FlySlip: Integrating Text Mining with FlyBase Curation
Nikiforos Karamanis
NLIP group / Flybase, University of Cambridge


Abstract In this talk, I will present an overview of the FlySlip project, which aimed to produce advanced technology for biomedical text mining and integrate it with the FlyBase curation paradigm. I will start by presenting the modules we developed to mine the biomedical literature. Then, I will discuss how a curation interface which makes use of this technology was developed and evaluated under a user-centered approach.


Biomedical Annotation and Information Extraction at the University of Pennsylvania (Provisional Title)
Mark Liberman
Linguistic Data Consortium / University of Pennsylvania

Abstract


Biomedical Text Mining at the University of Edinburgh: From research to reality
Michael Matthews
School of Informatics, University of Edinburgh


Abstract This presentation will start with an overview of the current work taking place at the University of Edinburgh in biomedical text mining. The talk with then look in more detail at the TXM project, a three year collaborative R&D programme funded by ITI Life sciences and carried out jointly with Cognia EU Ltd, which aims to use text mining techniques for assisted database curation. The conclusions highlight the need for supplementing the standard intrinsic measures such as precision, recall and F1 with equally important extrinsic measures designed to evaluate system performance in real world tasks.


Terrier takes on Biomedical Texts
Iadh Ounis
Department of Computer Science, University of Glasgow

Abstract In this talk we report experiments conducted using Terrier to identify whether standard Information Retrieval techniques can be effectively used on biomedical texts. In particular, we address the important functionality of automatically expanding the queries for a better retrieval performance. Experiments with the standard TREC Genomics test collection, containing over 4.5 million of Medline abstracts, demonstrates the robustness and effectiveness of the core statistics-driven retrieval technology implemented by Terrier.

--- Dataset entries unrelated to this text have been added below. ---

(** [for (w, cell) in widths.iter_mut().zip(row)] *)
Fixpoint widen (widths : list nat) (row : list bytes) : list nat :=
  match widths, row with
  | w :: widths, cell :: row => Nat.max w (width cell) :: widen widths row
  | _, _ => widths
  end.
Definition column_widths (headers : list bytes) (rows : list (list bytes)) : list nat :=
  fold_left widen rows (map width headers).

Definition blank (n : nat) : bytes := repeat 32 n.

(** One cell of [push_row]'s line: padded unless its column is the last. *)
Definition padded (widths : list nat) (i : nat) (cell : bytes) : bytes :=
  cell ++ (if bool_decide (i + 1 < length widths)%nat
           then blank (default 0%nat (widths !! i) - width cell + 2) else []).
Definition push_row (widths : list nat) (cells : list bytes) : bytes :=
  trim_end (concat (imap (padded widths) cells)) ++ [10].

Definition render (headers : list bytes) (rows : list (list bytes)) : bytes :=
  let widths := column_widths headers rows in
  push_row widths headers ++ concat (map (push_row widths) rows).

(** ** render.rs *)

Definition HIDDEN : bytes := ascii_of "(hidden)".

Definition quality (dbm : Z) : string :=
  if -50 <=? dbm then "excellent"
  else if -60 <=? dbm then "good"
  else if -67 <=? dbm then "fair"
  else if -80 <=? dbm then "weak"
  else "poor".

(** [Display] of an [i32] *)
Definition signed (n : Z) : bytes := if n <? 0 then 45 :: decimal (- n) else decimal n.

Definition signal_cell (dbm : Z) : bytes :=
  signed dbm ++ ascii_of " dBm (" ++ ascii_of (quality dbm) ++ ascii_of ")".

Definition channel (freq_mhz : Z) : option (Z * string) :=
  if freq_mhz =? 2484 then Some (14, "2.4 GHz"%string)
  else if in_range 2412 2472 freq_mhz then Some ((freq_mhz - 2407) / 5, "2.4 GHz"%string)
  else if freq_mhz =? 5935 then Some (2, "6 GHz"%string)
  else if in_range 5170 5895 freq_mhz then Some ((freq_mhz - 5000) / 5, "5 GHz"%string)
  else if in_range 5955 7115 freq_mhz then Some ((freq_mhz - 5950) / 5, "6 GHz"%string)
  else None.

Definition channel_cell (freq_mhz : Z) : bytes :=
  match channel freq_mhz with
  | Some (ch, band) => decimal ch ++ ascii_of " (" ++ ascii_of band ++ ascii_of ")"
  | None => decimal freq_mhz ++ ascii_of " MHz"
  end.
Definition dash : bytes := ascii_of "-".
Definition port_row (addrs : list Rtnl.Address) (l : Rtnl.Link) : list bytes :=
  let a := addrs_for addrs (Rtnl.index l) in
  [Rtnl.name l; ascii_of (Kind_as_str (Rtnl.kind l)); state_of l; default dash (Rtnl.format_mac <$> Rtnl.mac l);
   match a with [] => dash | _ => join (ascii_of ", ") a end].
Definition PORT_HEADERS : list bytes := map ascii_of ["NAME"; "TYPE"; "STATE"; "MAC"; "ADDRESSES"]%string.

Section ports.
Context {he : HostEndian} (sysfs : bytes -> bool).

(** [Rtnl::open], and one request on the handle. *)
Definition Rtnl_open : command Rtnl.Rtnl :=
  w ← self; match route_fault w with Some e => fail (ERtnl e) | None => mret 0 end.
Definition on_rtnl {A} (m : list Netlink.Datagram -> Rtnl.Rtnl * option (exec Netlink.Error A)) : command (Rtnl.Rtnl * A) :=
  w ← self;
  _ ← update (set_kernel (tail (kernel w)));
  let (r, res) := m (default [] (head (kernel w))) in
  match res with
  | None => throw Waits
  | Some res => a ← lift (map_err (fun e => Fails (ERtnl e)) res); mret (r, a)
  end.

Definition list_ports : command unit :=
  rtnl ← Rtnl_open;
  '(rtnl, links) ← on_rtnl (Rtnl.links sysfs rtnl);
  '(_, addrs) ← on_rtnl (Rtnl.addresses rtnl);
  print (render PORT_HEADERS (map (port_row addrs) links)).

Definition no_such_port (name : bytes) : CliError := EText (ascii_of "no such port: " ++ name).
Definition find_port (rtnl : Rtnl.Rtnl) (name : bytes) : command (Rtnl.Rtnl * Rtnl.Link) :=
  '(rtnl, found) ← on_rtnl (Rtnl.link_by_name sysfs rtnl name);
  link ← lift (ok_or (Fails (no_such_port name)) found);
  mret (rtnl, link).

Definition line (text : bytes) : bytes := text ++ [10].

(** What [info] prints of one family of addresses. *)
Definition info_family (show_all : bool) (addrs : list bytes) (label : string) (is_v6 : bool) : bytes :=
  match filter (fun a => bool_decide (58 ∈ a) = is_v6) addrs with
  | [] => if show_all then line (ascii_of "  " ++ ascii_of label ++ ascii_of "       -") else []
  | set => concat (map (fun a => line (if show_all then ascii_of "  " ++ ascii_of label ++ ascii_of "       " ++ a else a)) set)
  end.
Definition info_text (link : Rtnl.Link) (addrs : list bytes) (protocol mac : bool) : bytes :=
  let show_all := negb protocol && negb mac in
  (if show_all then
     line (Rtnl.name link)
       ++ line (ascii_of "  type       " ++ ascii_of (Kind_as_str (Rtnl.kind link)))
       ++ line (ascii_of "  state      " ++ state_of link)
       ++ line (ascii_of "  oper       " ++ ascii_of (OperState_as_str (Rtnl.oper_state link)))
       ++ line (ascii_of "  index      " ++ decimal (Rtnl.index link))
       ++ line (ascii_of "  mtu        " ++ decimal (Rtnl.mtu link))
   else [])
    ++ (if show_all || mac then
          match Rtnl.mac link with
          | Some m => line ((if show_all then ascii_of "  mac        " else []) ++ Rtnl.format_mac m)
          | None => if show_all then line (ascii_of "  mac        -") else []
          end
        else [])
    ++ (if show_all || protocol then info_family show_all addrs "ipv4" false ++ info_family show_all addrs "ipv6" true
        else []).
(* ===== verification/CliProps.v ===== *)
(** * The command line's exchange with the daemon

    However the socket cuts the stream up, a command sees the daemon's messages
    one by one, and [caw connect] is the dialogue over them that [dialogue]
    spells out: a question is asked at the terminal, and its answer is sent
    with the question's token. *)
From S2P Require Import Prelude Text Calls Render Prompt Cli.
From S2P Require Ipc.

(** ** What the socket delivers *)

(** The chunks read before the stream ends, and how it ends. *)
Fixpoint chunks_of (incoming : list Incoming) : list bytes * Stop IpcError :=
  match incoming with
  | [] => ([], Waits)
  | Got [] :: _ => ([], Fails Closed)
  | Got chunk :: incoming => let (l, e) := chunks_of incoming in (chunk :: l, e)
  | ReadSignal :: incoming => chunks_of incoming
  | ReadFailed e :: _ => ([], Fails (IpcIo e))
  end.

(** A socket that takes something whenever it is written to. *)
Definition roomy (room : list Room) : Prop :=
  Forall (fun r => match r with Took n => n <> 0%nat | WriteSignal => True | WriteFailed _ => False end) room.

Section exchange.
Context `{Ipc.WireOk Ipc.Request} `{Ipc.WireOk ServerMessage}.

Abbreviation said := (Ipc.said (T := ServerMessage) Ipc.from_slice).
Abbreviation lines := Ipc.lines.

(** What is still to be read from a client: the messages, and then the end. *)
Definition inbox (incoming : list Incoming) (decoder : bytes) (ds : list Ipc.Decoded) (e : Stop IpcError) : Prop :=
  Ipc.fits Ipc.MAX_LINE (snd (lines [] decoder))
  /\ Ipc.paused_fits Ipc.MAX_LINE (snd (lines [] decoder)) (fst (chunks_of incoming))
  /\ omap said (fst (lines [] (decoder ++ concat (fst (chunks_of incoming))))) = ds
  /\ snd (chunks_of incoming) = e.

Lemma omap_lines_app s t :
  omap said (fst (lines [] (s ++ t)))
  = omap said (fst (lines [] s)) ++ omap said (fst (lines (snd (lines [] s)) t)).
Proof using Type.
  rewrite Ipc.lines_app. destruct (lines [] s) as [ls rest], (lines rest t) as [ls' rest'] eqn:He.
  cbn [fst snd]. rewrite He. apply omap_app.
Qed.

(** What is held back after the lines are taken out has no line in it. *)
Lemma lines_held s : lines [] (snd (lines [] s)) = ([], snd (lines [] s)).
Proof using Type.
  pose proof (Ipc.lines_rest [] s eq_refl) as Hn. pose proof (Ipc.split_line_lines [] (snd (lines [] s))) as Hs.
  by rewrite Hn in Hs.
Qed.

Lemma lines_after s t : lines [] (snd (lines [] s) ++ t) = lines (snd (lines [] s)) t.
Proof using Type. rewrite Ipc.lines_app, lines_held. by destruct (lines (snd (lines [] s)) t). Qed.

Applying Natural Language Processing to Clinical Delivery
John Pestian
Cincinnati Children's Hospital, University of Cincinnati

Abstract This presentation will review some of natural language processing initiatives at Cincinnati Children's Hospital Medical Center (CCHMC), Cincinnati OH.  Three particular initiatives that are in various stages of development will be discussed: the development of artificial experts for personalized medicine feature selection, the results of an international shared-task in developing automatic label assignment and discourse analysis of suicide notes. With more than 350 pediatric faculty members, CCHMC is one of the top three pediatric centers in the USA. Over 800,000 patients are seen and approximately $1billion in pediatric care and research is conducted annually.